Los odiosos ocho, octava película, e irónico título, de una filmografía irregular que ha ido de lo bueno a lo malo, y de este a lo peor,  tiene un argumento estúpido y simple, de una raya, y que da, como mucho, para un corto, pero Quentin Tarantino lo alarga, como un chicle, hasta tres horas insoportables, desafiando la paciencia del espectador, porque en esas tres horas, que parecen el doble, no pasa absolutamente nada más allá de las conversaciones entre los ocho tipos encerrados en la mercería de Minie, a refugio de la ventisca exterior.

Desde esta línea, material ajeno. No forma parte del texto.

(** Any other transform name matches no branch. *)
Lemma proximity_unknown (mode : string) :
  mode ≠ "linear" → mode ≠ "squared" → mode ≠ "inv_linear" → mode ≠ "inv_squared" →
  get_proximity_matrix self mode = Ok None.
Proof.
  intros H1 H2 H3 H4. unfold get_proximity_matrix.
  destruct (window self) as [start end_], (shifted_source self start) as [a b].
  by repeat case_decide.
Qed.

End proximity.

(** C4. For a source at [(x0, y0)] in device-window coordinates and the
    cell [(x, y)] of the device window, with [d2 = (x-x0)^2 + (y-y0)^2], the
    matrix [f[y][x]] returned by [get_proximity_matrix] is [sqrt d2] for
    "linear", [d2] for "squared", [1 / sqrt (1 + d2)] for "inv_linear" and
    [1 / (1 + d2)] for "inv_squared"; each matrix is clipped to the device
    window. In particular, for a 3 x 3 device and the source at [(0, 0)],
    [squared[1][1] = 2], [inv_squared[0][0] = 1.0] and
    [linear[2][2] = sqrt 8]. The padded grid has at least one cell (with
    none, the slice of the empty array raises: [proximity_empty]), and the
    sizes are bounded so that the int64 lattice does not overflow. *)
Theorem proximity_matrix_transforms (eps : grid) (omega : float) (md : string)
    (device_size pml_thickness buffer_thickness : Z) (dl L0 : float) (x0 y0 : Z) :
  0 ≤ device_size → 0 ≤ pml_thickness → 0 ≤ buffer_thickness →
  0 < device_size + 2 * pml_thickness + 2 * buffer_thickness →
  device_size + 2 * pml_thickness + 2 * buffer_thickness ≤ 2 ^ 30 →
  - 2 ^ 30 ≤ x0 ≤ 2 ^ 30 → - 2 ^ 30 ≤ y0 ≤ 2 ^ 30 →
  ∃ self linear squared inv_linear inv_squared,
    SimulationData.init eps omega (Some (x0, y0)) md device_size pml_thickness
                        buffer_thickness dl L0 = [Ok self] ∧
    SimulationData.get_proximity_matrix self "linear" = Ok (Some linear) ∧
    SimulationData.get_proximity_matrix self "squared" = Ok (Some squared) ∧
    SimulationData.get_proximity_matrix self "inv_linear" = Ok (Some inv_linear) ∧
    SimulationData.get_proximity_matrix self "inv_squared" = Ok (Some inv_squared) ∧
    Forall (rect (Z.to_nat device_size) (Z.to_nat device_size))
           [linear; squared; inv_linear; inv_squared] ∧
    (∀ x y : nat, Z.of_nat x < device_size → Z.of_nat y < device_size →
       let d2 := (Z.of_nat x - x0) ^ 2 + (Z.of_nat y - y0) ^ 2 in
       cell linear y x = Some (PrimFloat.sqrt (float_of_int64 d2)) ∧
       cell squared y x = Some (float_of_int64 d2) ∧
       cell inv_linear y x = Some (1 / PrimFloat.sqrt (float_of_int64 (1 + d2)))%float ∧
       cell inv_squared y x = Some (1 / float_of_int64 (1 + d2))%float) ∧
    (device_size = 3 → x0 = 0 → y0 = 0 →
       cell squared 1 1 = Some 2%float ∧
       cell inv_squared 0 0 = Some 1%float ∧
       cell linear 2 2 = Some (PrimFloat.sqrt 8)).
Proof.
  intros Hd Hp Hb Hcells Htotal Hx0 Hy0.
  set (total := device_size + 2 * pml_thickness + 2 * buffer_thickness) in *.
  set (start := pml_thickness + buffer_thickness).
  eexists _, _, _, _, _.
  split; [apply init_explicit|].
  rewrite proximity_linear, proximity_squared, proximity_inv_linear, proximity_inv_squared
    by done.
  do 4 (split; [reflexivity|]). simpl. fold total start.
  assert (∀ f : Z → Z → Z, rect (Z.to_nat total) (Z.to_nat total) (table total f))
    as Htable by (intros; apply rect_table).
  assert (∀ (f : Z → float) (g : Z → Z → Z),
            rect (Z.to_nat device_size) (Z.to_nat device_size)
              (getitem (from_to start (start + device_size))
                       (from_to start (start + device_size))
                       (map2d f (table total g)))) as Hclip.
  { intros f g. replace device_size with (start + device_size - start) at 1 2 by lia.
    apply (rect_getitem (Z.to_nat total) (Z.to_nat total));
      [by apply rect_map2d | unfold total, start in *; lia..]. }
  assert (∀ (f : Z → float) (g : Z → Z → Z) (x y : nat),
            Z.of_nat x < device_size → Z.of_nat y < device_size →
            cell (getitem (from_to start (start + device_size))
                          (from_to start (start + device_size))
                          (map2d f (table total g))) y x
            = Some (f (g (start + Z.of_nat x) (start + Z.of_nat y)))) as Hcell.
  { intros f g x y Hx Hy.
    rewrite (cell_getitem (Z.to_nat total) (Z.to_nat total));
      [|by apply rect_map2d | unfold total, start in *; lia..].
    rewrite cell_map2d, cell_table by (unfold total, start in *; lia).
    simpl. do 3 f_equal; lia. }
  assert (∀ x y : nat, Z.of_nat x < device_size → Z.of_nat y < device_size →
            let d2 := (Z.of_nat x - x0) ^ 2 + (Z.of_nat y - y0) ^ 2 in
            SimulationData.d2 (add64 x0 start) (add64 y0 start)
                              (start + Z.of_nat x) (start + Z.of_nat y) = d2 ∧
            add64 1 (SimulationData.d2 (add64 x0 start) (add64 y0 start)
                                       (start + Z.of_nat x) (start + Z.of_nat y)) = 1 + d2)
    as Hd2.
  { intros x y Hx Hy. apply d2_window; unfold total, start in *; pow2; lia. }
  split_and!.
  - repeat apply Forall_cons_2; [apply Hclip | apply Hclip | | | apply Forall_nil_2];
      apply rect_map2d, Hclip.
  - intros x y Hx Hy. destruct (Hd2 x y Hx Hy) as [Hsq Hinv].
    rewrite !cell_map2d, !Hcell by done. by rewrite Hinv, Hsq.
  - intros -> -> ->.
    destruct (Hd2 1%nat 1%nat ltac:(lia) ltac:(lia)) as [H11 _].
    destruct (Hd2 0%nat 0%nat ltac:(lia) ltac:(lia)) as [_ H00].
    destruct (Hd2 2%nat 2%nat ltac:(lia) ltac:(lia)) as [H22 _].
    rewrite !cell_map2d, !Hcell by lia. rewrite H00, H11, H22.
    split_and!; vm_compute; reflexivity.
Qed.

El segundo western de Quentin Tarantino es deliberadamente aburrido, irritante y reiterativo hasta la náusea (una y otra vez ese gag, inexistente, de atrancar la puerta remachando los clavos de un tablón, por ejemplo). Estructurada en una serie de larguísimos capítulos, nos ofrece, además, un preámbulo al final, como si se tuviera que entender algo de un relato tan plano como absurdo, o de ir hacia atrás por si al espectador se le había olvidado algún detalle. Si su anterior western, Django desencadenado, tenía una cierta gracia en alguno de sus tramos (la escena de las capuchas del Ku Klux Klan, por ejemplo, era hilarante; ver a Samuel L. Jackson, de mayordomo racista, un gran acierto) y, al menos, no aburría, Los odiosos ocho no la tiene en ni un solo momento. El realizador de Kill Bill y sus volúmenes, además, llega al absurdo de utilizar una pantalla panorámica para un film que se resuelve únicamente en dos escenarios interiores: una diligencia que avanza por un paisaje nevado de Wyoming tras la Guerra de Secesión y una mercería cercada por la nieve.

El modus operandi del director es ir alargando cada uno de sus teatrales cuadros escénicos hasta el infinito, en una absurda búsqueda de acumular metraje, y rellenarlos de una insoportable cháchara absolutamente intranscendente y vacua (marca de la casa esa verborrea que resultaba sí en Pulp Fiction y en casi toda su obra anterior), porque Quentin Tarantino no es William Shakespeare. ¿Dónde se quedaron los diálogos ingeniosos que lo caracterizaban?

Falta chispa y ritmo; los personajes son meras caricaturas, con lo que desperdicia el talento de un reparto de campanillas formado por una recuperada Jennifer Jason Leigh (nominada al óscar y Dios sabe por qué) en el papel de la forajida Daysi Domergue, Samuel L. Jackson como el Mayor Marquis Warren metido a cazarrecompensas, Tim Roth como el afectado Oswaldo Mobray, Bruce Dern como el General Sanford Smithers, y Kurt Russell John “La Horca” Ruth, entre otros; y el desenlace, pirotécnico y vampírico,  una hiperbólica orgía de sangre al estilo de Abierto hasta el amanecer de Robert Rodríguez con cráneos que vuelan hechos pedazos y sangre y masa humana en la cara de la inefable única presencia femenina, se recibe como maná después del suplicio de Tántalo que es la maldita octava gamberrada sin gracia de este director sobrevalorado al que ni la banda sonora del veterano Ennio Morricone (un guiño a su admirado spaguetti western que el director de Malditos bastardos reivindica) funciona.


Hay dos conclusiones posibles una vez sufrida la película. Quentin Tarantino toma el pelo deliberadamente a su espectador fiel, como hiciera Lars Von Trier en la infumable Nymphomaniac, o cree estar perpetrando una obra de arte cinematográfica y ha perdido la tierra de vista en su levitación. ¿Qué fue del Quentin Tarantino de Reservor Dogs o Jackie Brown? Sólo el cielo lo sabe.